Positive effect on T‐cell regulatory apoptosis by mycophenolate mofetil

The regulatory benefit of apoptosis (activation‐induced cell death, AICD) in T cells may be impacted by immunosuppressive agents. We examined this for mycophenolate mofetil (MMF) compared with cyclosporine (CYA). Peripheral blood leukocytes (PBL) were stimulated by either Staph enterotoxin B (SEB) or by anti‐CD3 plus anti‐CD28. Cell division analysis (sequential reduction in carboxyflourescein diacetate succinimidyl ester, CFSE) was used to measure proliferation and determine status of different cell generations.
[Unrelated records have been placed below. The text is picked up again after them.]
Lemma setup_loop_spec fuel : forall ctx w off i t result, inv ctx w -> 0 <= off <= 1 -> 0 <= i <= 2 * connects_per_tick opts -> (pending w < fuel)%nat ->
  exists ctx' w' r i', setup_loop opts fuel ctx w off i (2 * connects_per_tick opts) t result = Ret (Some (ctx', w', r, i')) /\
    inv ctx' w' /\ i <= i' <= 2 * connects_per_tick opts /\ timers_of ctx' = timers_of ctx /\
    (forall j f, opened w !! j = Some f -> opened w' !! j = Some f).
Proof.
  induction fuel as [|fuel IH]; intros ctx w off i t result Hi Hoff Hi0 Hf; [lia|]. cbn [setup_loop].
  pose proof (i_opts _ _ Hi) as [Hcpt Hmax]. unfold INT_MAX in Hmax. rewrite uw_small by lia.
  destruct (Z.leb_spec i (2 * connects_per_tick opts - 2)) as [Hle|Hgt].
  2: { eexists _, _, _, _. split; [done|]. split; [done|]. split; [lia|]. split; [done|]. done. }
  destruct (use_next_spec (ids ctx) _ _ (i_ids _ _ Hi)) as (s & id & -> & [(Hid & Hnu & _ & Hs)|(-> & _ & Hs)]); cbn [lift mbind prog_mbind].
  2: { change (-1 <? 0) with true. cbv iota. eexists _, _, _, _. split; [done|]. split; [destruct Hi; by split|]. split; [lia|]. split; [done|]. done. }
  rewrite (proj2 (Z.ltb_ge id 0)) by lia. apply not_elem_of_dom in Hnu. pose proof (i_conns _ _ Hi) as Hlen.
  cbn [set_ids conns]. rewrite wr_in by lia. cbn [lift mbind prog_mbind].
  pose proof (on_connect_law w id Hnu) as Hlaw. destruct (on_connect w id no_conn) as [[w1 c] ret].
  rewrite wr_in by (rewrite zlen_insert; lia). cbn [lift mbind prog_mbind]. rewrite list_insert_insert_eq.
  destruct Hlaw as [(-> & Hfd & Eo1 & Hfresh & Hfl & Htls & Hpend)|(Hbad & Hfd & Eo1)].
  2: { assert (negb (ret =? REAPLANC_OK) || (fd c <? 0) = true) as ->.
    { rewrite (proj2 (Z.ltb_lt (fd c) 0)) by done. by rewrite orb_true_r. }
    cbn [set_conns set_ids ids]. destruct (inv_refused ctx w w1 s id c Hi Hnu Eo1 Hs Hfd ltac:(lia)) as (s' & -> & Hi'). cbn [lift mbind prog_mbind].
    eexists _, _, _, _. split; [done|]. rewrite Eo1. split; [exact Hi'|]. split; [lia|]. by split. }
  change (negb (REAPLANC_OK =? REAPLANC_OK)) with false. rewrite (proj2 (Z.ltb_ge (fd c) 0)) by done. cbn [orb].
  assert (Hnew : opened w1 !! id = Some (fd c)) by (rewrite Eo1; apply lookup_insert_eq).
  assert (Hkeep : forall j f, opened w !! j = Some f -> opened w1 !! j = Some f).
  { intros j f Hj. rewrite Eo1, lookup_insert_ne by (intros ->; congruence). done. }
  set (ctx1 := set_active _ _).
  assert (Hi1 : inv ctx1 w1).
  { eapply inv_connected; [exact Hi|exact Hid|exact Hnu|exact Hfd|exact Eo1|exact Hfresh|exact Hs|done| |exact Htls].
    rewrite Hfl. done. }
  assert (Hcs1 : conns ctx1 !! Z.to_nat id = Some c).
  { unfold ctx1. cbn [set_active set_conns conns]. apply list_lookup_insert_eq. unfold zlen in Hlen. lia. }
  assert (Ht1 : timers_of ctx1 = timers_of ctx) by done. clearbody ctx1.
  destruct (negb (flag_set (rflags c) _)).
  { destruct (conn_close_spec ctx1 w1 id Hi1 ltac:(by eexists)) as (ctx2 & w2 & -> & Hi2 & Eo2 & [= Ev Eq En Et Eti Ed Eth] & Ep2 & _). cbn [mbind prog_mbind].
    destruct (IH ctx2 w2 off i t REAPLANC_OK Hi2 Hoff Hi0) as (ctx3 & w3 & r & i' & E & Hi3 & Hr3 & Ht3 & Hk3); [lia|].
    exists ctx3, w3, r, i'. split; [exact E|]. split; [done|]. split; [done|]. split; [unfold timers_of in *; congruence|].
    intros j f Hj. apply Hk3. rewrite Eo2, lookup_delete_ne by (intros ->; congruence). by apply Hkeep. }
  set (tls := match ssl c with Some _ => true | None => false end).
  assert (Hlen1 : zlen (conns ctx1) = max_clients opts) by apply (i_conns _ _ Hi1).
  rewrite (wr_in (conns ctx1) id) by lia. cbn [lift mbind prog_mbind]. set (c' := Reaplan.set_flags _ _).
  assert (Hc' : fd c' = fd c /\ ssl c' = ssl c /\ rflags c' = rflags c /\ (flag_set (flags c') REAPLAN_TLS_HANDSHAKE = true -> ssl c <> None)).
  { split; [done|]. split; [done|]. split; [done|]. cbn [c' Reaplan.set_flags flags]. unfold tls. destruct (ssl c); [done|]. rewrite Hfl. intros Hx. exfalso. revert Hx.
    cbn [orb]. by destruct (flag_set (rflags c) REAPLAN_READABLE), (flag_set (rflags c) REAPLAN_WRITABLE_ONESHOT). }
  clearbody c' tls. destruct Hc' as (Hc1 & Hc2 & Hc3 & Hc4).
  pose proof (i_evs _ _ Hi1) as Hevs.
  destruct (store_event (tls || flag_set (rflags c) REAPLAN_READABLE) (evs ctx1) i (off + i)
    (Kevent (fd c) EVFILT_READ EV_ADD 0 0 (Some id)) ltac:(lia)) as (es1 & i1 & -> & Hes1 & Hi1r). cbn [mbind prog_mbind].
  destruct (store_event (tls || flag_set (rflags c) REAPLAN_WRITABLE_ONESHOT) es1 i1 (off + i1)
    (Kevent (fd c) EVFILT_WRITE (Z.lor EV_ADD EV_ONESHOT) 0 0 (Some id)) ltac:(lia)) as (es2 & i2 & -> & Hes2 & Hi2r). cbn [mbind prog_mbind].
  destruct (IH (set_evs (set_conns ctx1 (<[Z.to_nat id := c']> (conns ctx1))) es2) w1 off i2 t REAPLANC_OK) as (ctx3 & w3 & r & i' & E & Hi3 & Hr3 & Ht3 & Hk3).
  - apply (inv_change ctx1 w1 id c c' es2); try done; lia.
  - done.
  - lia.
  - lia.
  - exists ctx3, w3, r, i'. split; [exact E|]. split; [done|]. split; [lia|]. split; [rewrite Ht3; exact Ht1|]. intros j f Hj. by apply Hk3, Hkeep.
Qed.
Lemma ord2ymd_ymd2ord (y m d : Z) :
  check_date_fields y m d = true -> ord2ymd (ymd2ord y m d) = (y, m, d).
Proof.
  intros Hchk. pose proof (ymd2ord_bounds y m d Hchk) as Hb.
  pose proof (ymd2ord_ord2ymd (ymd2ord y m d) ltac:(lia)) as Hord.
  pose proof (ord2ymd_valid (ymd2ord y m d) Hb) as Hvalid.
  destruct (ord2ymd (ymd2ord y m d)) as [[y' m'] d'].
  now apply ymd2ord_inj.
Qed.

End CalendarFacts.

(** ** The error monad and the two loops *)

Section LoopFacts.
Context `{Library}.

Lemma mapM_result_app {A B : Type} (f : A -> result B) (l1 l2 : list A) :
  mapM f (l1 ++ l2) = (r1 ← mapM f l1; r2 ← mapM f l2; mret (r1 ++ r2)).
Proof.
  induction l1 as [|x l1 IH]; cbn.
  - destruct (mapM f l2); reflexivity.
  - destruct (f x); cbn; [|reflexivity].
    rewrite IH. destruct (mapM f l1); cbn; [|reflexivity].
    destruct (mapM f l2); reflexivity.
Qed.

Lemma mapM_result_map {A B C : Type} (f : B -> result C) (g : A -> B) (l : list A) :
  mapM f (map g l) = mapM (fun x => f (g x)) l.
Proof.
  induction l as [|x l IH]; cbn; [reflexivity|].
  destruct (f (g x)); cbn; [|reflexivity]. now rewrite IH.
Qed.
Apoptosis was measured by annexin V staining, and FasL expression by anti‐FasL antibody staining, of activated cells using flow cytometry. CSA and mycophenolic acid (MPA, the active agent of MMF) were added in titration in 3‐day cultures. We found that CSA caused diminution in apoptosis but MPA increased it with SEB stimulation. The CSA effect on apoptosis was present when a more calcineurin‐dependent stimulus, anti‐CD3+anti‐CD28, was used but the MPA effect was less, producing a decrease only in the undivided cells. To look more directly at the differential effect on calcineurin‐dependent AICD gene induction of the two agents, we measured Fas‐L expression with anti‐CD‐3+CD28 stimulation, and confirmed that CYA caused a major decrement in appearance of Fas‐L, whereas MPA caused a converse accumulation of it. This seems to be explained by the block more distal in cell activation, resulting in a build‐up of a precursor in the activation pathways. We conclude that MMF treatment may be rationale as an adjunct to calcineurin inhibitor treatment because of its converse effect on T cell regulatory apoptosis.